1. Jim and Pam-The Office. To me this is what a relationship should be like and it only took them three seasons to get together. However, I've been thinking that they got together at the perfect time. Season two was Jim's growing time, and season 3 was Pam's. Now the two of them are in good places and they are just so frickin cute together. Plus that first kiss...HOT. Enough said.

2. Leela and Fry-Futurama. These crazy kids just need to get together already. Leela helps keep Fry in line plus she's a badass cyclops with purple hair.

3. Betty and Henry-Ugly Betty. Nerd Love=Brilliant. Plus Henry is Adorkable. Love him and his glasses.

4. Joel and Maggie-Northern Exposure. So i've only gotten through the first couple of seasons, but sexual tension anyone? Plus when they are bouncing off the walls in the Spring Break episode...yep. it's nice.

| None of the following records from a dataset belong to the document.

(* ===== verification/NetSend.v ===== *)
(** The send side of a connection ([dignus-actor-network/src]): the outbound
    buffer ([send_buffer.rs]), [Session] with [send] and [close]
    ([session.rs], [send_result.rs]), [SessionSender] ([session_sender.rs]) and
    the TCP transport's loops ([transport.rs], [tcp_transport.rs]).  The socket
    is a parameter with the documented behaviour of [Read] and [Write]. *)
From S2P Require Import Prelude Codec.
Local Open Scope nat_scope.

(** ** [SendBuffer] *)
Record SendBuffer : Type := mkSendBuffer { data : bytes; offset : nat; max_pending : nat }.

Definition send_buffer_new (n : nat) : SendBuffer := mkSendBuffer [] 0 n.
Definition pending_len (b : SendBuffer) : nat := length (data b) - offset b.
Definition can_write (b : SendBuffer) (count : nat) : bool :=
  bool_decide (pending_len b + count <= max_pending b).
Definition append (bs : bytes) (b : SendBuffer) : SendBuffer :=
  mkSendBuffer (data b ++ bs) (offset b) (max_pending b).
Definition has_pending (b : SendBuffer) : bool := bool_decide (offset b < length (data b)).
(** [&self.data[self.offset..]]; the callers ask [has_pending] first. *)
Definition pending_slice (b : SendBuffer) : bytes := drop (offset b) (data b).
Definition advance (count : nat) (b : SendBuffer) : SendBuffer :=
  let o := offset b + count in
  if decide (length (data b) <= o) then mkSendBuffer [] 0 (max_pending b)
  else mkSendBuffer (data b) o (max_pending b).

(** ** [Session] *)
Inductive SendResult : Type := Success | BufferFull | Disposed.

(** The part of [ReactorShared] a session uses; [wakes] counts [waker.wake()]. *)
Record ReactorShared : Type := mkShared {
  stopped : bool;
  pending_writes : list Z;
  pending_closes : list Z;
  wakes : nat;
}.

Record Session : Type := mkSession {
  session_id : Z;
  token : Z;
  outbound : SendBuffer;
  disposed : bool;
  close_requested : bool;
}.

Definition session_new (id tok : Z) (max_pending_send : nat) : Session :=
  mkSession id tok (send_buffer_new max_pending_send) false false.

Definition set_outbound (s : Session) (b : SendBuffer) : Session :=
  mkSession (session_id s) (token s) b (disposed s) (close_requested s).

Definition send (bs : bytes) (st : Session * ReactorShared) :
    SendResult * (Session * ReactorShared) :=
  let '(s, sh) := st in
  if disposed s || stopped sh then (Disposed, (s, sh))
  else if negb (can_write (outbound s) (length bs)) then (BufferFull, (s, sh))
  else (Success,
        (set_outbound s (append bs (outbound s)),
         mkShared (stopped sh) (pending_writes sh ++ [token s]) (pending_closes sh) (S (wakes sh)))).

Definition close (st : Session * ReactorShared) : Session * ReactorShared :=
  let '(s, sh) := st in
  if disposed s then (s, sh)
  else if close_requested s then (s, sh)
  else (mkSession (session_id s) (token s) (outbound s) (disposed s) true,
        mkShared (stopped sh) (pending_writes sh) (pending_closes sh ++ [token s]) (S (wakes sh))).

Definition mark_disposed (s : Session) : Session :=
  mkSession (session_id s) (token s) (outbound s) true (close_requested s).

(** [SessionSender::send] and [send_raw]. *)
Definition sender_send {E} `{!FrameEncoder E} (encoder : E) (payload : bytes) :=
  send (encode encoder payload).
Definition sender_send_raw (bs : bytes) := send bs.

(** ** Sockets and the TCP transport *)
Inductive io_error : Type := WouldBlock | Interrupted | OtherError.
Inductive io_result (A : Type) : Type := IoOk (a : A) | IoErr (e : io_error).
Arguments IoOk {A} _.
Arguments IoErr {A} _.

Class Socket (S : Type) : Type := {
  sock_read : S -> nat -> io_result bytes * S;
  sock_write : S -> bytes -> io_result nat * S;
}.

(** [Read] and [Write] as documented: a read hands over at most the buffer's
    length of the bytes that have arrived, a write takes a prefix, an error
    transfers nothing. *)
Class SocketLaws (S : Type) `{!Socket S} : Type := {
  accepted : S -> bytes;
  obtained : S -> bytes;
  write_law : forall s b r s', sock_write s b = (r, s') -> obtained s' = obtained s
    /\ match r with
       | IoOk n => n <= length b /\ accepted s' = accepted s ++ take n b
       | IoErr _ => accepted s' = accepted s
       end;
  read_law : forall s n r s', sock_read s n = (r, s') -> accepted s' = accepted s
    /\ match r with
       | IoOk bs => length bs <= n /\ obtained s' = obtained s ++ bs
       | IoErr _ => obtained s' = obtained s
       end;
}.

Inductive TransportOutcome : Type := Continue | Closed.

Definition READ_BUFFER_SIZE : nat := 8192.

Section tcp.
Context {S : Type} `{!Socket S}.

(** [None]: the loop has not ended within the fuel (a socket may answer
    [Interrupted] for ever). *)
Fixpoint tcp_read (fuel : nat) (socket : S) (inbound : bytes) :
    option (TransportOutcome * S * bytes) :=
  match fuel with
  | O => None
  | Datatypes.S fuel' =>
      match sock_read socket READ_BUFFER_SIZE with
      | (IoOk [], socket') => Some (Closed, socket', inbound)
      | (IoOk bs, socket') => tcp_read fuel' socket' (inbound ++ bs)
      | (IoErr WouldBlock, socket') => Some (Continue, socket', inbound)
      | (IoErr Interrupted, socket') => tcp_read fuel' socket' inbound
      | (IoErr OtherError, socket') => Some (Closed, socket', inbound)
      end
  end.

5. Dwight and Angela-The Office. Yeah. I know. But the two of them were one person they could rule the world. Like Godzilla. Yikes. Plus they are perfect together and I was seriously sad when they broke up at the beginning of this season. Word of advice: don't stick your girlfriend's favorite cat in the freezer. Alive. I don't care how sick it is. Don't do it.

6. George Michael and Maeby-Arrested Development. Yes I know that they are cousins. And that's not okay. Except in the olden days. Like Jane Austen times when it was perfectly okay to marry your cousin. However, they are adorably awkward and i am not ashamed to admit that i kind of cheered when the sofa broken in the season two finale and the two of them made out. yeah. and then immediately afterward i felt a little wrong. however, maeby 'spent her inheritance just being brought into this world' so maybe their kids wouldn't end up with flippers. still seriously awkward.

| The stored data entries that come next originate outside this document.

(** C28.  The tables stay well formed: a connection is filed under its session's
    token; tokens are never those of the listener and the waker, nor reused; a
    session is disposed exactly when its connection is gone; a send buffer is
    sound and within the host's limit; and exactly the live connections are
    registered with the poll. *)
Theorem reactor_tables polls w r w' :
  fresh_worker w -> run polls w = (Go r, w') -> (next_token (reactor w') <= 2 ^ 64)%Z ->
  (forall tok c, connections (reactor w') !! tok = Some c ->
     session c = tok /\ is_Some (sessions (hub w') !! tok))
  /\ (forall tok s, sessions (hub w') !! tok = Some s ->
        session_ok (connections (reactor w')) (next_token (reactor w'))
          (max_pending_send (reactor w')) tok s)
  /\ dom (interests w') = dom (connections (reactor w')).
Proof.
  intros Hf Hr Hn. pose proof (fresh_core _ _ _ _ Hf Hr Hn) as C. split_and!.
  - intros tok c Hc. destruct (core_get _ _ _ _ _ _ _ _ _ C Hc) as (? & s & ? & _). eauto.
  - intros tok s. by apply (core_session _ _ _ _ _ _ _ C).
  - by apply (core_interests _ _ _ _ _ _ _ C).
Qed.

(** *** Ledgers between two moments *)
Definition base_of (w : world) (tok : Z) : option ((bytes * bytes) * (bytes * bytes)) :=
  match connections (reactor w) !! tok, sessions (hub w) !! tok with
  | Some c, Some s =>
      Some ((t_in (transport c) (stream c), received tok (log w)),
            (t_out (transport c) (stream c) ++ pending_slice (outbound s),
             bytes_of tok (appended (hub w))))
  | _, _ => None
  end.

Lemma Inv_based w : Inv unbased w -> Inv (base_of w) w.
Proof.
  intros [HT Hi]. split; [|done]. intros Hn. specialize (HT Hn). pose proof (core_session _ _ _ _ _ _ _ HT) as Hok.
  destruct HT. split; try done.
  - intros tok c s Hc Hs i0 r0 o0 a0 Hb. unfold base_of in Hb. rewrite Hc, Hs in Hb. simplify_eq.
    split; exists []; by rewrite !app_nil_r.
  - intros tok Hb. unfold base_of in Hb.
    destruct (connections (reactor w) !! tok); [|by destruct Hb].
    destruct (sessions (hub w) !! tok) as [s|] eqn:Hs; [|by destruct Hb].
    by destruct (Hok tok s Hs) as ((_ & ?) & _).
Qed.

(** Connections that are open at both moments. *)
Lemma ledgers_between polls w r w' tok c s c' s' :
  reached w -> run polls w = (Go r, w') -> (next_token (reactor w') <= 2 ^ 64)%Z ->
  connections (reactor w) !! tok = Some c -> sessions (hub w) !! tok = Some s ->
  connections (reactor w') !! tok = Some c' -> sessions (hub w') !! tok = Some s' ->
  (exists given, received tok (log w') = received tok (log w) ++ given
     /\ t_in (transport c') (stream c') = t_in (transport c) (stream c) ++ given)
  /\ exists sent, bytes_of tok (appended (hub w')) = bytes_of tok (appended (hub w)) ++ sent
     /\ t_out (transport c') (stream c') ++ pending_slice (outbound s')
        = (t_out (transport c) (stream c) ++ pending_slice (outbound s)) ++ sent.
Proof.
  intros Hw Hr Hn Hc Hs Hc' Hs'. apply reached_Inv, Inv_based in Hw.
  destruct (run_Inv _ _ _ _ _ Hw Hr) as [HT _].
  destruct (core_ledger _ _ _ _ _ _ _ (HT Hn) tok c' s' Hc' Hs'
    (t_in (transport c) (stream c)) (received tok (log w))
    (t_out (transport c) (stream c) ++ pending_slice (outbound s)) (bytes_of tok (appended (hub w))))
    as [(given & ? & ?) (sent & ? & ?)].
  - unfold base_of. by rewrite Hc, Hs.
  - eauto 10.
Qed.

(** C14.  No byte is lost, duplicated or reordered in either direction: between
    two moments at which a connection is open, what its transport obtained is
    what the handler was given, and what its transport took together with what
    is still buffered grew by exactly the appended bytes, in the order of the
    appends, however flushes, sends of other threads and of the handler
    interleave. *)
Theorem reactor_ledgers polls w r w' tok c s c' s' :
  reached w -> run polls w = (Go r, w') -> (next_token (reactor w') <= 2 ^ 64)%Z ->
  connections (reactor w) !! tok = Some c -> sessions (hub w) !! tok = Some s ->
  connections (reactor w') !! tok = Some c' -> sessions (hub w') !! tok = Some s' ->
  (exists given, received tok (log w') = received tok (log w) ++ given
     /\ t_in (transport c') (stream c') = t_in (transport c) (stream c) ++ given)
  /\ exists sent, bytes_of tok (appended (hub w')) = bytes_of tok (appended (hub w)) ++ sent
     /\ t_out (transport c') (stream c') ++ pending_slice (outbound s')
        = (t_out (transport c) (stream c) ++ pending_slice (outbound s)) ++ sent.
Proof. apply ledgers_between. Qed.

(** C13.  Nothing to be sent and no close request is forgotten: if the system
    refuses no [register] and no [reregister] (the reactor discards their errors,
    and a refused one does leave output unwatched) and new transports have nothing
    to write, then for a worker that starts with no connection and empty queues,
    whenever the reactor waits in [poll], for every open connection: bytes in
    the send buffer are watched for by a writable registration, or the token is
    queued and the poll has a wake to report, or the sender is still about to
    queue it; a transport that wants to write is registered writable; and a
    requested close is queued with a wake to come, or about to be queued. *)
Theorem no_stuck_output polls w w' :
  (forall t, create = Ok t -> t_wants_write t = false) ->
  fresh_worker w -> answers w = [] ->
  pending_writes (shared (hub w)) = [] -> pending_closes (shared (hub w)) = [] ->
  heard w <= wakes (shared (hub w)) ->
  run polls w = (Go Waiting, w') ->
  forall tok c s, connections (reactor w') !! tok = Some c -> sessions (hub w') !! tok = Some s ->
    (pending_slice (outbound s) <> [] ->
       interests w' !! tok = Some true
       \/ (tok ∈ pending_writes (shared (hub w')) /\ alarm (heard w') (hub w'))
       \/ at_pc (hub w') (SendPush tok))
    /\ (t_wants_write (transport c) = true -> interests w' !! tok = Some true)
    /\ (close_requested s = true ->
          (tok ∈ pending_closes (shared (hub w')) /\ alarm (heard w') (hub w'))
          \/ at_pc (hub w') (ClosePush tok)).
Proof.
  intros Hq [Hc0 Ht0 Hs0 Hcl0 Hi0 Hl0] Ha Hw Hc Hh Hr tok c s Hct Hst.
  assert (Rest [] [] false false w) as HR.
  { split; [split; [|done]|by rewrite Hcl0]. rewrite Hc0. split; try done.
    - intros t s0 [? Hx]. by rewrite lookup_empty in Hx.
    - intros t s0 [? Hx]. by rewrite lookup_empty in Hx. }
  destruct (wp_elim _ _ _ _ _ (wp_run_rest me fuel Hq keys polls w HR) Hr eq_refl)
    as [[[_ _ Pe Pw Pwa Pcl Pca] _] _].
  split_and!.
  - intros Hp. destruct (Pw tok s ltac:(eauto) Hst Hp) as [?|[Hin|[?|?%elem_of_nil]]]; [tauto| |tauto|done].
    right. left. split; [done|]. destruct Pwa as [?|?]; [|done..].
    intros E. rewrite E in Hin. by apply elem_of_nil in Hin.
  - intros Hp. destruct (Pe tok c Hct Hp) as [|?%elem_of_nil]; done.
  - intros Hp. destruct (Pcl tok s ltac:(eauto) Hst Hp) as [Hin|[?|?%elem_of_nil]]; [|tauto|done].
    left. split; [done|]. destruct Pca as [?|?]; [|done..].
    intros E. rewrite E in Hin. by apply elem_of_nil in Hin.
Qed.

(** *** Shutdown *)
Notation none := (fun _ : world => False).

Lemma ext_step_stopped x (w : world) :
  stopped (shared (hub w)) = true -> stopped (shared (hub (ext_step me x w))) = true.
Proof.
  intros Hs. destruct x; cbn [ext_step]; try done; try (by repeat case_match).
  unfold thread_step. cbn. destruct (callers (hub w) !! Datatypes.S tid) as [pc|]; [|done].
  destruct (call_step pc (hub w)) as [x h'] eqn:Hc.
  assert (stopped (shared h') = true) as Hs'
    by (destruct pc; cbn in Hc; repeat case_match; simplify_eq/=; done).
  by destruct x.
Qed.

Lemma wp_interfere_stopped m n (Q : unit -> world -> Prop) w :
  Framed unbased m n w -> idle w -> stopped (shared (hub w)) = true ->
  (forall w', Framed unbased m n w' -> idle w' -> stopped (shared (hub w')) = true -> Q tt w') ->
  wp none (interfere me) Q w.
Proof.
  intros HF Hi Hs HQ.
  apply (wp_interfere none me
    (fun w => (Framed unbased m n w /\ idle w) /\ stopped (shared (hub w)) = true)); [done| |done|naive_solver].
  intros x w' [[HF' Hi'] Hs']. split; [|by apply ext_step_stopped].
  split; [by apply Framed_ext|]. unfold idle. by rewrite ext_step_me.
Qed.

(** Closing every key leaves no connection. *)
Lemma wp_close_all m n w :
  (n <= 2 ^ 64)%Z -> (forall h id, quiet (on_disconnected h id)) ->
  (forall m tok, tok ∈ keys m <-> is_Some (m !! tok)) ->
  Framed unbased m n w -> idle w ->
  wp none (close_all me keys) (fun _ w' => Framed unbased ∅ n w' /\ idle w') w.
Proof.
  intros Hn Hq Hk HF Hi. apply wp_bind, wp_gets. destruct HF as (HT & Hm & Hnt). rewrite Hm.
  eapply wp_mono.
  - apply (wp_for_each none (close me) (keys m) (fun rest w => exists m', (Framed unbased m' n w /\ idle w)
      /\ forall tok, is_Some (m' !! tok) -> tok ∈ rest)).
    + intros tok rest w1 (m' & [HF1 Hi1] & Hin). eapply wp_mono; [apply (wp_close unbased me none tok m' n); [right; exact (conj Hn Hq)|exact HF1|exact Hi1]|].
      intros u w2 HF2. exists (delete tok m'). split; [done|]. intros t [c Hc].
      apply lookup_delete_Some in Hc as [Hne Hc]. specialize (Hin t ltac:(eauto)). set_solver.
    + exists m. split; [done|]. intros tok. apply Hk.
  - intros u w1 (m' & [HF1 Hi1] & Hin). assert (m' = ∅) as ->; [|done].
    apply map_eq. intros t. rewrite lookup_empty. apply eq_None_not_Some. intros Hc.
    by apply Hin, elem_of_nil in Hc.
Qed.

7. Booth and Brennan-Bones. Yeah. They aren't together. Yet. But the sexual tension is through the roof. they just seriously need to do it already. for goodness sakes.

8. Angela and Hodgins-Bones. They are so cute. And they love each other. Even though, Angela's already married and apparently her husband is a hot piece of man-candy. Trouble later on?

9. Ross and Rachel-So I know this is like super cliched, but seriously. I loved them when they first got together. That scene where ross is standing outside in the rain and rachel lets him in and they kiss? It makes me melty in my patellas

10. J.D and Elliot-Scrubs. You can't have a list of Top TV couples and not have these two on here. so they have a sorted past which basically includes a yearly f-buddy sesh. the thing is, Elliot broke off her wedding to the Dudemeister because of J.D and he left Kim, his baby mama for her. so why didn't these crazy kids end up together? because they both were idiots. as dr. cox said.

Well, here's my list. They really aren't in any particular order except for #1. JAM is at the top of my list everytime. Well. I'm going to go get dressed and eat, but let me know what you think. Do you agree? Disagree? Let me know. Well, remember don't buy drugs wait until you're a pop star and they give them to you for free...(loved bill nighy in love actually him and the naked doubles were my favorite couples)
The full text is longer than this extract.